| HN Mirror

Y	Hacker News new \| ask \| show \| jobs

by gamegoblin 4246 days ago

I would be extremely interested in seeing this used as a pruning function for a state-of-the-art MCTS (Monte Carlo Tree Search) Go engine.

As it stands, your generic MCTS algorithm expands a game tree of nodes, and gives more attention to more promising branches, but it still must give attention to other branches to find out if they are promising or not (exploration vs. exploitation).

In the paper, they get the right move (right as defined by what an expert human would do) 44% of the time, but they also say the right move, if not the #1 choice, is often in the top few choices.

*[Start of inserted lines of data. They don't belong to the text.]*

(** The specification's wording fails.  In a job of three scenarios whose second one
    cannot be solved (its pot does not fit a [float]), the third one is never
    taken up: the progress record stays at 1 of 3 and nothing is cached for
    the third scenario, which on its own is solved and cached. *)
Lemma batch_aborts_at_failing_scenario :
  let batch := [aces_preflop 0; aces_preflop (10 ^ 400); heads_up 0 false] in
  let w' := process_batch_background sample_hash "job" batch 1 true quiet_world in
  let alone := process_batch_background sample_hash "job" [heads_up 0 false] 1 true quiet_world in
  is_Ret (solve_strategy (heads_up 0 false) 1) ∧
  log w' = [CFRSolveError OverflowError; BatchBackgroundError OverflowError] ∧
  (∃ progress,
     (redis_get (progress_key "job") w').1 = Ret (Some (ProgressJson progress)) ∧
     TrainingProgress.completed progress = 1%Z ∧
     TrainingProgress.total progress = 3%Z) ∧
  (redis_get (strategy_cache_key sample_hash (heads_up 0 false)) w').1 = Ret None ∧
  (∃ v, (redis_get (strategy_cache_key sample_hash (heads_up 0 false)) alone).1
          = Ret (Some v)).
Proof.
  cbv zeta. split; [| split; [| split; [| split]]].
  - eexists. vm_compute. reflexivity.
  - vm_compute. reflexivity.
  - eexists. split; [vm_compute; reflexivity | split; reflexivity].
  - vm_compute. reflexivity.
  - eexists. vm_compute. reflexivity.
Qed.

(** C1, as the code has it.  One handler encloses the whole scenario loop.
    When the scenarios before the failing one are all solvable, they are
    processed and [completed] counts them; the failing solve is logged twice
    (by the solver and by the job) and the job ends there.  What was written to
    Redis before stays, and the scenarios after the failing one are never
    looked at: replacing them by any others of the same number changes
    nothing. *)
Theorem batch_stops_at_first_failure state_hash batch_id pre bad post iterations
    cache_results e w :
  Forall (λ sc, is_Ret (solve_strategy sc iterations)) pre →
  solve_strategy bad iterations = Raise e →
  ∃ st w',
    batch_loop state_hash batch_id (Z.of_nat (length (pre ++ bad :: post))) iterations
      cache_results pre (0%Z, []) w = (Ret st, w') ∧
    st.1 = Z.of_nat (length pre) ∧
    log w' = log w ∧
    process_batch_background state_hash batch_id (pre ++ bad :: post) iterations
      cache_results w
      = add_log (BatchBackgroundError e) (add_log (CFRSolveError e) w') ∧
    ∀ post', length post' = length post →
      process_batch_background state_hash batch_id (pre ++ bad :: post') iterations
        cache_results w
      = process_batch_background state_hash batch_id (pre ++ bad :: post) iterations
          cache_results w.
Proof.
  intros Hpre Hbad.
  destruct (batch_loop_stops state_hash batch_id (Z.of_nat (length (pre ++ bad :: post)))
              iterations cache_results pre bad post e (0%Z, []) w Hpre Hbad)
    as (st & w' & E & Hc & L & Estop).
  exists st, w'. split; [done |]. split; [by rewrite Hc |]. split; [done |].
  assert (Hfinal : process_batch_background state_hash batch_id (pre ++ bad :: post)
                     iterations cache_results w
                   = add_log (BatchBackgroundError e) (add_log (CFRSolveError e) w')).
  { unfold process_batch_background. cbv zeta. by rewrite Estop. }
  split; [done |].
  intros post' Hlen. rewrite Hfinal.
  destruct (batch_loop_stops state_hash batch_id (Z.of_nat (length (pre ++ bad :: post)))
              iterations cache_results pre bad post' e (0%Z, []) w Hpre Hbad)
    as (st2 & w2 & E2 & _ & _ & Estop2).
  rewrite E in E2. injection E2 as <- <-.
  unfold process_batch_background. cbv zeta.
  replace (length (pre ++ bad :: post')) with (length (pre ++ bad :: post))
    by (rewrite !length_app; cbn; lia).
  by rewrite Estop2.
Qed.

Lemma batch_stops_at_first_failure_witness :
  ∃ st w',
    batch_loop sample_hash "job" 3 1 true [aces_preflop 0] (0%Z, []) quiet_world
      = (Ret st, w') ∧
    st.1 = 1%Z ∧
    log w' = [] ∧
    process_batch_background sample_hash "job"
      [aces_preflop 0; aces_preflop (10 ^ 400); heads_up 0 false] 1 true quiet_world
      = add_log (BatchBackgroundError OverflowError)
          (add_log (CFRSolveError OverflowError) w').
Proof.
  destruct (batch_stops_at_first_failure sample_hash "job" [aces_preflop 0]
              (aces_preflop (10 ^ 400)) [heads_up 0 false] 1 true OverflowError quiet_world)
    as (st & w' & E & Hc & L & Hfinal & _).
  - constructor; [| constructor]. eexists. vm_compute. reflexivity.
  - vm_compute. reflexivity.
  - exists st, w'. repeat split; assumption.
Defined.

(** * A nonzero pot *)

Lemma visit_biased p f c r sf sc sr :
  ((0 < p)%Qc → (Z2Qc 4 * p / Z2Qc 15 <= r)%Qc ∨ (f = 0 ∧ c = 0 ∧ r = 0)%Qc) →
  ((p < 0)%Qc → (- (p / Z2Qc 3) <= f)%Qc ∨ (f = 0 ∧ c = 0 ∧ r = 0)%Qc) →
  biased p (visit p 1 f c r sf sc sr).
Proof.
  intros Hpos Hneg. unfold visit. cbv zeta.
  do 6 eexists. split; [reflexivity |].
  split.
  - intros Hp. destruct (Hpos Hp) as [Hr | (-> & -> & ->)].
    + destruct (regret_matching_distribution f c r) as (H1 & H2 & H3 & Hs).
      cbv zeta in *. unfold node_utility.
      destruct (regret_matching f c r) as [[s1 s2] s3]. cbn [fst snd] in *.
      assert (E : s3 = (1 - s1 - s2)%Qc) by (unfold float in *; rewrite <- Hs; ring).
      subst s3.
      pose proof (Qcmult_nonneg_nonneg s1 p H1 ltac:(by apply Qclt_le_weak)) as M1.
      pose proof (Qcmult_nonneg_nonneg s2 p H2 ltac:(by apply Qclt_le_weak)) as M2.
      qc_unfold. nra.
    + rewrite regret_matching_zero. unfold node_utility. cbn [fst snd]. qc_lra.
  - intros Hp. destruct (Hneg Hp) as [Hf | (-> & -> & ->)].
    + destruct (regret_matching_distribution f c r) as (H1 & H2 & H3 & Hs).
      cbv zeta in *. unfold node_utility.
      destruct (regret_matching f c r) as [[s1 s2] s3]. cbn [fst snd] in *.
      qc_unfold. nra.
    + rewrite regret_matching_zero. unfold node_utility. cbn [fst snd]. qc_lra.
Qed.

Lemma table_biased_empty p : table_biased p ∅.
Proof. intros key node H. by rewrite lookup_empty in H. Qed.

Lemma table_biased_touch p nm key : table_biased p nm → table_biased p (touch p nm key).
Proof.
  intros Hnm key' node. unfold touch. rewrite lookup_insert.
  case_decide; [| apply Hnm]. intros [= <-].
  destruct (nm !! key) as [node |] eqn:E; cbn [default].
  - destruct (Hnm key node E) as (f & c & r & sf & sc & sr & -> & Hpos & Hneg).
    change (biased p (visit p 1 f c r sf sc sr)). apply visit_biased; auto.
  - change (biased p (visit p 1 0 0 0 0 0 0)). apply visit_biased; auto.
Qed.

Lemma table_biased_pass p keys nm : table_biased p nm → table_biased p (pass p keys nm).
Proof.
  unfold pass. revert nm.
  induction keys as [| key keys IH]; intros nm Hnm; [done |].
  cbn. apply IH. by apply table_biased_touch.
Qed.

Lemma regret_totals_biased p nm :
  table_biased p nm →
  (regret_floor p * Z2Qc (regret_totals nm).2 <= (regret_totals nm).1)%Qc ∧
  (regret_totals nm).2 = (3 * Z.of_nat (size nm))%Z.
Proof.
  unfold regret_totals.
  apply (map_fold_weak_ind (λ r m, table_biased p m →
    (regret_floor p * Z2Qc r.2 <= r.1)%Qc ∧ r.2 = (3 * Z.of_nat (size m))%Z)).
  - intros _. cbn [fst snd]. split; [| by rewrite map_size_empty].
    change (Z2Qc 0) with 0%Qc. rewrite Qcmult_0_r. apply Qcle_refl.
  - intros key node m [t n] Hfresh IH Hb.
    destruct IH as [IHt IHn].
    { intros key' node' H'. apply (Hb key' node').
      rewrite lookup_insert_ne; [done | congruence]. }
    destruct (Hb key node) as (f & c & r & sf & sc & sr & -> & Hpos & Hneg);
      [by rewrite lookup_insert_eq |].
    cbn [fst snd] in *.
    change (foldl _ (t, n) (dict_values (regret_sum (node3 f c r sf sc sr))))
      with ((t + Qcabs f + Qcabs c + Qcabs r)%Qc, (n + 1 + 1 + 1)%Z).
    cbn [fst snd]. split; [| rewrite map_size_insert_None by done; lia].
    pose proof (Qcabs_nonneg f) as Haf. pose proof (Qcabs_nonneg c) as Hac.
    pose proof (Qcabs_nonneg r) as Har.
    pose proof (Qcle_Qcabs f) as Hlf. pose proof (Qcle_Qcabs r) as Hlr.
    assert (Hsum : (Z2Qc 4 * Qcabs p / Z2Qc 15 <= Qcabs f + Qcabs c + Qcabs r)%Qc).
    { destruct (Qclt_le_dec 0 p) as [Hp | Hp].
      - specialize (Hpos Hp). rewrite (Qcabs_pos p) by by apply Qclt_le_weak.
        set (af := Qcabs f) in *. set (ac := Qcabs c) in *. set (ar := Qcabs r) in *.
        clearbody af ac ar. qc_lra.
      - rewrite (Qcabs_neg p) by done.
        destruct (Qc_eq_dec p 0%Qc) as [-> | Hne].
        + set (af := Qcabs f) in *. set (ac := Qcabs c) in *. set (ar := Qcabs r) in *.
          clearbody af ac ar. qc_lra.
        + assert (Hp' : (p < 0)%Qc).
          { apply Qcle_lt_or_eq in Hp as [Hp | Hp]; [done | congruence]. }
          specialize (Hneg Hp').
          set (af := Qcabs f) in *. set (ac := Qcabs c) in *. set (ar := Qcabs r) in *.
          clearbody af ac ar. qc_lra. }
    unfold regret_floor in *. rewrite !Z2Qc_add.
    set (x := Z2Qc n) in *. set (s := (Qcabs f + Qcabs c + Qcabs r)%Qc) in *.
    set (a := Qcabs p) in *.
    replace (t + Qcabs f + Qcabs c + Qcabs r)%Qc with (t + s)%Qc
      by (unfold s, float in *; ring).
    clearbody x s a. qc_unfold. nra.
Qed.
Lemma get16_put32_ne d o o' v :
  0 <= o -> o + 4 <= len d -> 0 <= o' -> o' + 2 <= o \/ o + 4 <= o' ->
  get16 (put32 d o v) o' = get16 d o'.
Proof. intros. unfold get16. rewrite !get8_put32_ne by lia. done. Qed.

Lemma get32_put32_ne d o o' v :
  0 <= o -> o + 4 <= len d -> 0 <= o' -> o' + 4 <= o \/ o + 4 <= o' ->
  get32 (put32 d o v) o' = get32 d o'.
Proof. intros. unfold get32. rewrite !get16_put32_ne by lia. done. Qed.

Lemma get16_put16_u d o v :
  0 <= o -> o + 2 <= len d -> get16 (put16 d o v) o = u16 v.
Proof.
  intros. unfold get16. rewrite !get8_put16 by lia.
  rewrite Z.eqb_refl. destruct (Z.eqb_spec (o + 1) o); [lia|].
  rewrite Z.eqb_refl. unfold u16. Z.to_euclidean_division_equations; lia.
Qed.

Lemma get32_put32_eq d o v :
  0 <= o -> o + 4 <= len d -> 0 <= v < 4294967296 -> get32 (put32 d o v) o = v.
Proof.
  intros. unfold get32, put32.
  rewrite get16_put16_ne by (rewrite ?len_put16; lia).
  rewrite !get16_put16_u by (rewrite ?len_put16; lia).
  unfold u16. Z.to_euclidean_division_equations; lia.
Qed.

Lemma get8_bytes d o : bytes d -> 0 <= get8 d o < 256.
Proof.
  intros Hd. unfold get8. rewrite nth_lookup.
  destruct (d !! Z.to_nat o) as [b|] eqn:Hb; simpl; [|lia].
  by apply (Forall_lookup_1 _ _ _ _ Hd Hb).
Qed.
Lemma get16_bytes d o : bytes d -> 0 <= get16 d o < 65536.
Proof.
  intros Hd. unfold get16.
  pose proof (get8_bytes d o Hd). pose proof (get8_bytes d (o + 1) Hd). lia.
Qed.
Lemma get32_bytes d o : bytes d -> 0 <= get32 d o < 4294967296.
Proof.
  intros Hd. unfold get32.
  pose proof (get16_bytes d o Hd). pose proof (get16_bytes d (o + 2) Hd). lia.
Qed.
Lemma bytes_put8 d o v : bytes d -> bytes (put8 d o v).
Proof. intros. apply Forall_insert; [done|]. by apply Z.mod_pos_bound. Qed.
Lemma bytes_put16 d o v : bytes d -> bytes (put16 d o v).
Proof. intros. by apply bytes_put8, bytes_put8. Qed.
Lemma bytes_put32 d o v : bytes d -> bytes (put32 d o v).
Proof. intros. by apply bytes_put16, bytes_put16. Qed.

End Memory.

Create HintDb kr.
Create Rewrite HintDb kr.
#[export] Hint Resolve len_nonneg get8_bytes get16_bytes get32_bytes
  bytes_put8 bytes_put16 bytes_put32 : kr.
#[export] Hint Rewrite @len_app len_put8 len_put16 len_put32 : kr.
(** What [kr_error] leaves: the error is on the super block of a file system that
    can be written, and the mount options say whether it still can be. *)
Record erred (fs fs' : krfs) : Prop := {
  er_core : core_of fs' = core_of fs;
  er_uptodate : fs_uptodate fs' = fs_uptodate fs;
  er_sbi : fs_sbi fs' = if sb_rdonly fs then fs_sbi fs
           else set_s_mount_state (Z.lor (s_mount_state (fs_sbi fs)) KR_ERROR_FS) (fs_sbi fs);
  er_es : fs_es fs' = if sb_rdonly fs then fs_es fs
          else synced_es (core_of fs) (set_es_state (Z.lor (es_state (fs_es fs)) KR_ERROR_FS) (fs_es fs));
  er_flags : fs_flags fs' = if test_opt KR_MOUNT_ERRORS_RO fs
             then Z.lor (fs_flags fs) MS_RDONLY else fs_flags fs;
  er_panic : test_opt KR_MOUNT_ERRORS_PANIC fs = false;
}.

Lemma kr_error_loaded fs : loaded (core_of fs) ->
  runs kr_error (fun w => w = Panic /\ test_opt KR_MOUNT_ERRORS_PANIC fs = true)
    (fun _ fs' => erred fs fs') fs.
Proof.
  intros Hc. unfold kr_error. step. step. cbn [id]. step.
  assert (forall fs1, core_of fs1 = core_of fs -> fs_uptodate fs1 = fs_uptodate fs ->
    fs_flags fs1 = fs_flags fs -> test_opt KR_MOUNT_ERRORS_PANIC fs1 = test_opt KR_MOUNT_ERRORS_PANIC fs ->
    test_opt KR_MOUNT_ERRORS_RO fs1 = test_opt KR_MOUNT_ERRORS_RO fs ->
    fs_sbi fs1 = (if sb_rdonly fs then fs_sbi fs
           else set_s_mount_state (Z.lor (s_mount_state (fs_sbi fs)) KR_ERROR_FS) (fs_sbi fs)) ->
    fs_es fs1 = (if sb_rdonly fs then fs_es fs
          else synced_es (core_of fs) (set_es_state (Z.lor (es_state (fs_es fs)) KR_ERROR_FS) (fs_es fs))) ->
    runs error_action (fun w => w = Panic /\ test_opt KR_MOUNT_ERRORS_PANIC fs = true)
      (fun _ fs' => erred fs fs') fs1) as Hact.
  { intros fs1 H1 H2 H3 H4 H5 H6 H7. unfold error_action. step. step. cbn [id]. rewrite H4.
    destruct (test_opt KR_MOUNT_ERRORS_PANIC fs) eqn:Hp; [done|]. rewrite H5.
    destruct (test_opt KR_MOUNT_ERRORS_RO fs) eqn:Hr; split; rewrite ?Hr; try done;
      cbn; by rewrite H3. }
  destruct (sb_rdonly fs) eqn:Hro; cbn [negb].
  { apply runs_when; [done|]. intros _. by apply Hact. }
  apply runs_when; [intros _|done]. step. unfold upd_sbi, upd_es. step. step. step.
  set (fs1 := set_fs_es _ _). assert (core_of fs1 = core_of fs) as Hcore by done.
  destruct (sync_super_loaded true fs1) as [tr Hrun]; [by rewrite Hcore|].
  unfold runs at 1. rewrite Hrun. rewrite Hcore. by apply Hact.
Qed.

(** For a file system that is mounted. *)
Lemma get_group_desc_run error fs g : core_ok (core_of fs) -> 0 <= g < s_groups_count (fs_sbi fs) ->
  kr_get_group_desc_with error g fs = Ret (Some (gdp_of (core_of fs) g)) fs.
Proof. intros Hc%core_loaded. by apply get_group_desc_loaded. Qed.
Lemma desc_get_run fs g : core_ok (core_of fs) -> 0 <= g < s_groups_count (fs_sbi fs) ->
  desc_get (gdp_of (core_of fs) g) fs = Ret (group_desc (core_of fs) g) fs.
Proof. intros Hc%core_loaded. by apply desc_get_loaded. Qed.
Lemma count_groups_run error field fs : core_ok (core_of fs) ->
  (forall g, 0 <= g < c_ngroups (core_of fs) -> 0 <= field (group_desc (core_of fs) g) < 65536) ->
  count_groups error field fs = Ret (total (core_of fs) field) fs.
Proof. intros Hc%core_loaded. by apply count_groups_loaded. Qed.
Lemma count_free_blocks_run error fs : core_ok (core_of fs) ->
  kr_count_free_blocks_with error fs = Ret (total (core_of fs) bg_free_blocks_count) fs.
Proof. intros Hc%core_loaded. by apply count_free_blocks_loaded. Qed.
Lemma count_free_inodes_run error fs : core_ok (core_of fs) ->
  kr_count_free_inodes_with error fs = Ret (total (core_of fs) bg_free_inodes_count) fs.
Proof. intros Hc%core_loaded. by apply count_free_inodes_loaded. Qed.
Lemma count_dirs_run fs : core_ok (core_of fs) ->
  kr_count_dirs fs = Ret (total (core_of fs) bg_used_dirs_count) fs.
Proof. intros Hc%core_loaded. by apply count_dirs_loaded. Qed.
Lemma sync_super_run wait fs : core_ok (core_of fs) ->
  exists tr, kr_sync_super wait fs =
    Ret tt (set_fs_trace tr (set_fs_es (synced_es (core_of fs) (fs_es fs)) fs)).
Proof. intros Hc%core_loaded. by apply sync_super_loaded. Qed.
Lemma kr_error_spec fs : core_ok (core_of fs) ->
  runs kr_error (fun w => w = Panic /\ test_opt KR_MOUNT_ERRORS_PANIC fs = true)
    (fun _ fs' => erred fs fs') fs.
Proof. intros Hc%core_loaded. by apply kr_error_loaded. Qed.

(** [kr_error] in a proof that does not look at what it writes. *)
Lemma kr_error_core_loaded E fs : loaded (core_of fs) -> E Panic ->
  runs kr_error E (fun _ fs' => core_of fs' = core_of fs /\ fs_uptodate fs' = fs_uptodate fs) fs.
Proof.
  intros Hc HE. pose proof (kr_error_loaded fs Hc) as He. unfold runs in *.
  destruct (kr_error fs); [destruct He; by split|]. by destruct He as [-> _].
Qed.
Lemma kr_error_core E fs : core_ok (core_of fs) -> E Panic ->
  runs kr_error E (fun _ fs' => core_of fs' = core_of fs /\ fs_uptodate fs' = fs_uptodate fs) fs.
Proof. intros Hc%core_loaded. by apply kr_error_core_loaded. Qed.

End Facts.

According to their graph it's in the top 10 choices about 80% of the time, and in the top 30 choices about 98% of the time.

If in MCTS you could prune the branching factor of your tree search down from 300+ to ~30, that could be huge.

=====

I'd also be interested in seeing it used as the playout function of an MCTS engine.

As it stands, most playout functions use random, or random+quick heuristic to playout thousands (or millions) of random games to rate a position. I imagine if you used this, which can output an entire probability distribution of moves, you could do significantly better than random with a fewer number of games.

1 comments

jpfr 4246 days ago

Integration in MCTS should be straightforward. And I would be surprised if the author's hadn't done it already. Normally, no actions are pruned away per-se. Instead, the available actions are initialised with a utility value [1] from an external oracle, i.e. the neural net. From then on, the normal MCTS procedure continues until the time or memory runs out.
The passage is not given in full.